A Russian-based cybersecurity company said it has found a new way into locked iPhone. Elcomsoft, which creates digital forensics software for governments and law enforcement agencies, said Friday that its iOS Forensic Toolkit can now extract some data from iPhone and iPad when locked in BFU mode.
Not on all iPhones, developers say they can even attack security on iOS 13.3.
Some iPhones, iPads are vulnerable to Checkm8 exploit
As it turned out , this company has a tool that takes advantage of a vulnerability. Known as the Checkm8 exploit (which allowed Checkra1n jailbreak), this “port” enables certain iPhone and iPad models to overcome the most complex security barrier. In addition to the existence of this method, Elcomsoft iOS Forensic Toolkit sells for $1.495.
The detail of BFU mode is important to refer to. BFU or Before First Unlock is the state an iPhone is in before a user first unlocks the device after the phone is started / restarted. It is the safest state of the device.
As an example, when you restart your iPhone and before unlocking it, you receive a call from your mother, her name will not appear, just the number. At that time, the phone is still in BFU mode.
As Elcomsoft says:
In Apple’s world, iPhone content remains safely encrypted until the user enters his screen unlock code. This code is absolutely necessary to generate the encryption key, which in turn is absolutely necessary to decrypt the iPhone file system. In other words, almost everything inside the iPhone remains encrypted until you unlock it with your code after the phone starts.
It is the “almost” part of the “everything” that we aim for in this update.
Where is the “hole” in Apple’s security system?
As noted, they have found that some data in the keychain, which is where Apple stores user passwords and other protected information, is actually accessible before a user unlocks the phone.
According to the company, this data includes email usernames and passwords.
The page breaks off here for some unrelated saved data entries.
Lemma evolved_inv W C now s s' :
  named s → (∀ k w, m_WaitRows s !! k = Some w → is_Some (m_Jobs s !! wk_JobKey k)) →
  evolve W C s s' → (∀ k, W k → is_Some (m_Jobs s !! wk_JobKey k)) →
  store_inv none s' → refs_ok s' → (∀ tenant, acyclic now s' tenant) → goals_inv now s'.
Proof.
  intros [Nj Ng] Hown He HW Hinv Hr Hac. split; try done.
  - split; intros k; [rewrite (ev_job _ _ _ _ He); apply Nj|].
    intros g (g0 & Hg0 & _)%(ev_goal_back _ _ _ _ He). by eapply Ng.
  - intros k w Hw. rewrite (evolve_jobs _ _ _ _ He).
    destruct (ev_wait_back _ _ _ _ He k (copy_wait w)) as [?|(w0 & Hw0 & _)]; [apply mem_wait_ok; eauto|auto|].
    apply mem_wait_ok in Hw0 as (v & Hv & _). by eapply Hown.
Qed.

(** Computations that keep the invariant when they succeed, and what evolves. *)
Definition stable (W : DependencyWaitKey → Prop) {A} (now : time) (m : M Memory A) : Prop :=
  ∀ s s' a, goals_inv now s → m s = (s', Ok a) → goals_inv now s' ∧ evolve W (λ _ _, True) s s'.

Lemma stable_ret W {A} now (a : A) : stable W now (m_ret a).
Proof. intros s s' b Hi [= <- _]. split; [done|reflexivity]. Qed.
Lemma stable_read W {A} now (f : Memory → result A) : stable W now (m_read f).
Proof. intros s s' b Hi [= <- _]. split; [done|reflexivity]. Qed.
Lemma stable_bind W {A B} now (m : M Memory A) (f : A → M Memory B) :
  stable W now m → (∀ a, stable W now (f a)) → stable W now (m_bind m f).
Proof.
  intros Hm Hf s s' b Hi (a & s1 & Ha & Hb)%m_bind_inv.
  destruct (Hm _ _ _ Hi Ha) as [Hi1 He1]. destruct (Hf a _ _ _ Hi1 Hb) as [Hi2 He2].
  split; [done|]. by etrans.
Qed.

Lemma stable_weaken (W W' : DependencyWaitKey → Prop) {A} now (m : M Memory A) :
  (∀ k, W k → W' k) → stable W now m → stable W' now m.
Proof.
  intros HW Hm s s' a Hi Hs. destruct (Hm s s' a Hi Hs) as [Hi' [E1 E2 E3 E4 E5 E6 E7]]. split; [done|].
  split; try done. intros k w' [?|?]%E6; auto.
Qed.

Definition wait_named (key : JobKey) (wid : string) (k : DependencyWaitKey) : Prop := k = mkWaitKey key wid.

Lemma register_job now key req sub s s' w :
  Register now key req sub s = (s', Ok w) → is_Some (m_Jobs s !! key).
Proof.
  intros ([] & s1 & Hr & Hs)%m_bind_inv. unfold m_read in Hr. injection Hr as <- _.
  apply m_bind_inv in Hs as (j & s1 & Hr & _). unfold m_read in Hr. injection Hr as <- Hj.
  apply lookup_job_ok in Hj. eauto.
Qed.

Lemma register_stable now key req sub : stable (wait_named key (dw_WaitID req)) now (Register now key req sub).
Proof.
  intros s s' w [Hl Hr Hac Hn Ho] Hs. pose proof (si_ok _ _ Hl) as Hok.
  destruct (Register_mono now (wait_named key (dw_WaitID req)) (λ _ _, True) key req sub eq_refl s Hok) as [_ He].
  rewrite Hs in He. simpl in He. split; [|done].
  pose proof (register_inv _ _ _ _ _ _ _ Hl Hn Hs) as Hl'.
  eapply evolved_inv; [done..| | |by eapply register_refs|].
  - intros k ->. simpl. by eapply register_job.
  - done.
  - intros tenant. by eapply register_acyclic.
Qed.

(** The wait a registration stores. *)
Lemma register_stores now key req sub s s' w :
  memory_ok s → Register now key req sub s = (s', Ok w) → is_Some (m_WaitRows s' !! mkWaitKey key (dw_WaitID req)).
Proof.
  intros Hok ([] & s1 & Hr & Hs)%m_bind_inv. unfold m_read in Hr. injection Hr as <- _.
  apply m_bind_inv in Hs as (j & s1 & Hr & Hs). unfold m_read in Hr. injection Hr as <- _.
  destruct (st_Wait s _) as [old|e] eqn:Hold.
  - assert (evolve (λ _, True) (λ _ _, True) s s') as He.
    { pose proof (register_again_mono now (λ _, True) (λ _ _, True) s _ old req Hok Hold) as [_ He].
      by rewrite Hs in He. }
    eapply evolve_wait_dom; [exact He|]. apply mem_wait_ok in Hold as (v & -> & _). eauto.
  - pose proof (wait_missing _ _ _ Hold) as ->. unfold register_new in Hs.
    apply m_bind_inv in Hs as (deps & s1 & Hr & Hs). unfold m_read in Hr. injection Hr as <- _.
    apply m_bind_inv in Hs as (w1 & s1 & Hr & Hs). unfold m_read in Hr. injection Hr as <- He.
    apply m_bind_inv in Hs as ([] & s1 & Hw & Hs).
    apply m_bind_inv in Hs as ([] & s2 & Hr & Hs). unfold m_read in Hr. injection Hr as <- _.
    unfold m_ret in Hs. simplify_eq. unfold m_write in Hw. injection Hw as <-. simpl.
    pose proof (we_key _ _ (evaluate_evolves _ _ _ _ He)) as ->. unfold wait_key. simpl.
    rewrite lookup_insert_eq. eauto.
Qed.

Lemma add_stable now req : stable no_wait now (Add now req).
Proof.
  intros s s' c [Hl Hr Hac Hn Ho] Hs. pose proof (si_ok _ _ Hl) as Hok.
  destruct (Add_mono now no_wait (λ _ _, True) req I s Hok) as [_ He]. rewrite Hs in He. simpl in He.
  split; [|done]. eapply evolved_inv; [done..| | |by eapply add_refs|].
  - by intros k [].
  - by eapply add_inv.
  - intros tenant. by eapply add_acyclic.
Qed.

Lemma fail_stable now req : stable no_wait now (Fail now req).
Proof.
  intros s s' c [Hl Hr Hac Hn Ho] Hs. pose proof (si_ok _ _ Hl) as Hok.
  pose proof (Fail_mono now no_wait no_candidate req s Hok) as [_ He]. rewrite Hs in He.
  pose proof (Fail_mono now no_wait (λ _ _, True) req s Hok) as [_ He']. rewrite Hs in He'. simpl in *.
  split; [|done]. eapply evolved_inv; [done..|exact He| | |by eapply fail_refs|].
  - by intros k [].
  - by eapply fail_inv.
  - intros tenant. by eapply evolve_acyclic.
Qed.

Lemma close_stable now key : stable no_wait now (CloseConsumer now key).
Proof.
  intros s s' [] [Hl Hr Hac Hn Ho] Hs. pose proof (si_ok _ _ Hl) as Hok.
  pose proof (close_mono now no_wait no_candidate key s Hok) as [_ He]. rewrite Hs in He.
  pose proof (close_mono now no_wait (λ _ _, True) key s Hok) as [_ He']. rewrite Hs in He'. simpl in *.
  split; [|done]. eapply evolved_inv; [done..|exact He| | |by eapply close_refs|].
  - by intros k [].
  - by eapply close_inv.
  - intros tenant. by eapply evolve_acyclic.
Qed.

(** ** Finishing a job

    The scheduler marks the job finished and then runs [Complete]. *)
Definition set_job (key : JobKey) (j : Job) (s : Memory) : Memory := s <| m_Jobs := <[key := j]> (m_Jobs s) |>.

Record finishes (j j' : Job) : Prop := {
  fi_key : j_Key j' = j_Key j;
  fi_goal : j_GoalID j' = j_GoalID j;
  fi_created : j_CreatedAt j' = j_CreatedAt j;
  fi_terminal : j_Terminal j' = true;
  fi_once : j_Terminal j = true → j' = j
}.

Section finish.
Variables (now : time) (s : Memory) (key : JobKey) (j j' : Job).
Hypotheses (Hinv : goals_inv now s) (Hj : m_Jobs s !! key = Some j) (Hfin : finishes j j').
#[local] Abbreviation s1 := (set_job key j' s).

Lemma finish_lookup k : m_Jobs s1 !! k = if decide (k = key) then Some j' else m_Jobs s !! k.
Proof. simpl. rewrite lookup_insert. by case_decide; case_decide; subst. Qed.

Lemma finish_candidate g id : mem_Candidate s1 g id = mem_Candidate s g id.
Proof.
  unfold mem_Candidate, LookupJob. rewrite finish_lookup. simpl. case_decide as Hk; [|done]. rewrite Hk, Hj. simpl.
  by rewrite (fi_goal _ _ Hfin), (fi_created _ _ Hfin).
Qed.

Lemma finish_memory_ok : memory_ok s1.
Proof.
  destruct (goals_ok_memory _ _ Hinv) as [Hg Hw Hk]. split; [done|done|]. intros k j0. rewrite finish_lookup.
  case_decide; subst; [|apply Hk]. intros [= <-]. rewrite (fi_key _ _ Hfin). by apply Hk.
Qed.
(* ===== verification/JsonText.v ===== *)
(** * JsonText: UTF-8 text and number literals

    The text the decoder of [Json] accepts, as grammars: UTF-8 strings character by
    character, and number literals.  [escape_string] and [parse_string] are inverse
    to each other on text without U+0000, and [parse_number] accepts exactly the
    literals. *)

From S2P Require Import Prelude Types Json.

#[local] Arguments String.append !_ _ / : simpl nomatch.

Lemma str_app_nil (a : string) : a +:+ "" = a.
Proof. induction a as [|x a IH]; simpl; [done|]. by rewrite IH. Qed.
(** ** UTF-8 *)

(** The patterns of characters longer than one byte. *)
Definition multi (m : string) : bool :=
  match m with
  | String a (String b "") => in_range 194 223 a && cont b
  | String a (String b (String c "")) =>
      (in_range 224 224 a && in_range 160 191 b && cont c)
      || (in_range 225 236 a && cont b && cont c)
      || (in_range 237 237 a && in_range 128 159 b && cont c)
      || (in_range 238 239 a && cont b && cont c)
  | String a (String b (String c (String d ""))) =>
      (in_range 240 240 a && in_range 144 191 b && cont c && cont d)
      || (in_range 241 243 a && cont b && cont c && cont d)
      || (in_range 244 244 a && in_range 128 143 b && cont c && cont d)
  | _ => false
  end.

(** Text as a sequence of characters; [nul] says whether U+0000 may occur. *)
Inductive utf8 : string → Prop :=
  | utf8_nil : utf8 ""
  | utf8_ascii c s : in_range 0 127 c = true → utf8 s → utf8 (String c s)
  | utf8_multi m s : multi m = true → utf8 s → utf8 (m +:+ s).

Lemma in_range_spec lo hi c : in_range lo hi c = true ↔ (lo ≤ N_of_ascii c ≤ hi)%N.
Proof. unfold in_range. rewrite andb_true_iff, !N.leb_le. done. Qed.

Lemma in_range_disjoint lo hi lo' hi' c :
  (hi < lo' ∨ hi' < lo)%N → in_range lo hi c = true → in_range lo' hi' c = false.
Proof. intros Hd Hc. apply in_range_spec in Hc. apply not_true_iff_false. rewrite in_range_spec. lia. Qed.

(** The bytes of a longer character: a lead byte and continuation bytes. *)
Definition high (c : ascii) : bool := in_range 128 255 c.
Fixpoint all_bytes (p : ascii → bool) (s : string) : bool :=
  match s with EmptyString => true | String c s => p c && all_bytes p s end.

Lemma in_range_weaken lo hi lo' hi' c :
  (lo' ≤ lo)%N → (hi ≤ hi')%N → in_range lo hi c = true → in_range lo' hi' c = true.
Proof. rewrite !in_range_spec. lia. Qed.

Lemma multi_cases m : multi m = true → ∃ a t, m = String a t ∧ in_range 194 244 a = true ∧ t ≠ "" ∧ all_bytes cont t = true.
Proof.
  unfold multi. destruct m as [|a [|b [|c [|d [|]]]]]; try done; intros Hm.
  - apply andb_true_iff in Hm as [Ha Hb]. exists a, (String b ""). simpl. rewrite Hb.
    split; [done|]. split; [|done]. by eapply in_range_weaken; [..|exact Ha].
  - exists a, (String b (String c "")). rewrite !orb_true_iff, !andb_true_iff in Hm. simpl.
    assert (in_range 194 244 a = true ∧ cont b = true ∧ cont c = true) as (-> & -> & ->); [|done].
    destruct Hm as [[[[[Ha Hb] Hc]|[[Ha Hb] Hc]]|[[Ha Hb] Hc]]|[[Ha Hb] Hc]];
      (split; [eapply in_range_weaken; [..|exact Ha]; done|]); (split; [eapply in_range_weaken; [..|exact Hb]; done|done]).
  - exists a, (String b (String c (String d ""))). rewrite !orb_true_iff, !andb_true_iff in Hm. simpl.
    assert (in_range 194 244 a = true ∧ cont b = true ∧ cont c = true ∧ cont d = true) as (-> & -> & -> & ->); [|done].
    destruct Hm as [[[[[Ha Hb] Hc] Hd]|[[[Ha Hb] Hc] Hd]]|[[[Ha Hb] Hc] Hd]];
      (split; [eapply in_range_weaken; [..|exact Ha]; done|]); (split; [eapply in_range_weaken; [..|exact Hb]; done|done]).
Qed.

Lemma multi_app m s : multi m = true → ValidString (m +:+ s) = ValidString s.
Proof.
  unfold multi. destruct m as [|a [|b [|c [|d [|]]]]]; try done; intros Hm.
  - apply andb_true_iff in Hm as [Ha Hb]. simpl. rewrite Hb, Ha.
    by rewrite (in_range_disjoint 194 223 0 127 a) by (done || lia).
  - simpl. rewrite Hm.
    assert (in_range 0 127 a = false ∧ in_range 194 223 a = false) as [-> ->]; [|done].
    rewrite !orb_true_iff, !andb_true_iff in Hm.
    split; destruct Hm as [[[[[Ha _] _]|[[Ha _] _]]|[[Ha _] _]]|[[Ha _] _]];
      (eapply in_range_disjoint; [|exact Ha]; lia).
  - simpl. rewrite Hm.
    assert (in_range 0 127 a = false ∧ in_range 194 239 a = false) as [-> H3].
    { rewrite !orb_true_iff, !andb_true_iff in Hm.
      split; destruct Hm as [[[[[Ha _] _] _]|[[[Ha _] _] _]]|[[[Ha _] _] _]];
        (eapply in_range_disjoint; [|exact Ha]; lia). }
    assert (∀ lo hi, (194 ≤ lo)%N → (hi ≤ 239)%N → in_range lo hi a = false) as Hno.
    { intros lo hi Hlo Hhi. apply not_true_iff_false. intros Hin.
      apply (in_range_weaken lo hi 194 239) in Hin; [congruence|done|done]. }
    by rewrite !Hno by done.
Qed.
Although the forensic tool works on iPhones and iPads running up to the latest versions of operating systems such as iOS 13.3, it does not work on all device models . Thus, the iPhone and iPad with the A12 chip, such as the iPhone XR, or the new U1 chip, such as the iPhone 11, are immune to the vulnerability. Vulnerable phones are those with previous A-series chips – from iPhone 5S to iPhone X.
iPhone: Nothing done without jailbreak
Because the forensic tool uses the Checkm8 exploit, it requires a jailbreak installation, known as Checkra1n , on BFU mode devices. However, this operation can be done while the iOS device is locked.
This news comes just over a week after Apple’s iOS device encryption came under fire during a Congressional hearing. The Cupertino giant has been a strong supporter of security protocols that make it almost impossible to remove private data from the locked iPhone.
Apple claims that even it cannot have access to locked devices. However, some law enforcement officials, such as Manhattan prosecutor Cyrus Vance, criticize Apple for these practices. These critics would now like Congress to step in and force companies like Apple to open the system to law enforcement officials.
The truth is that while it’s not easy, there are some security companies that have been able to bypass Apple encryption and crack cracked iOS devices. For example, Israel-based Cellebrite sells a $6,000 device that was used by law enforcement to break into locked smartphones.
US-based Grayshift signed an agreement with Immigration and Customs Enforcement earlier this year to use the company’s GrayKey iPhone hacking tool.
Elcomsoft’s latest tool shows again that even with Apple’s encryption, not all iPhone is as secure as you think. However, the latest ones seem to be a tough nut to crack (until you see it)!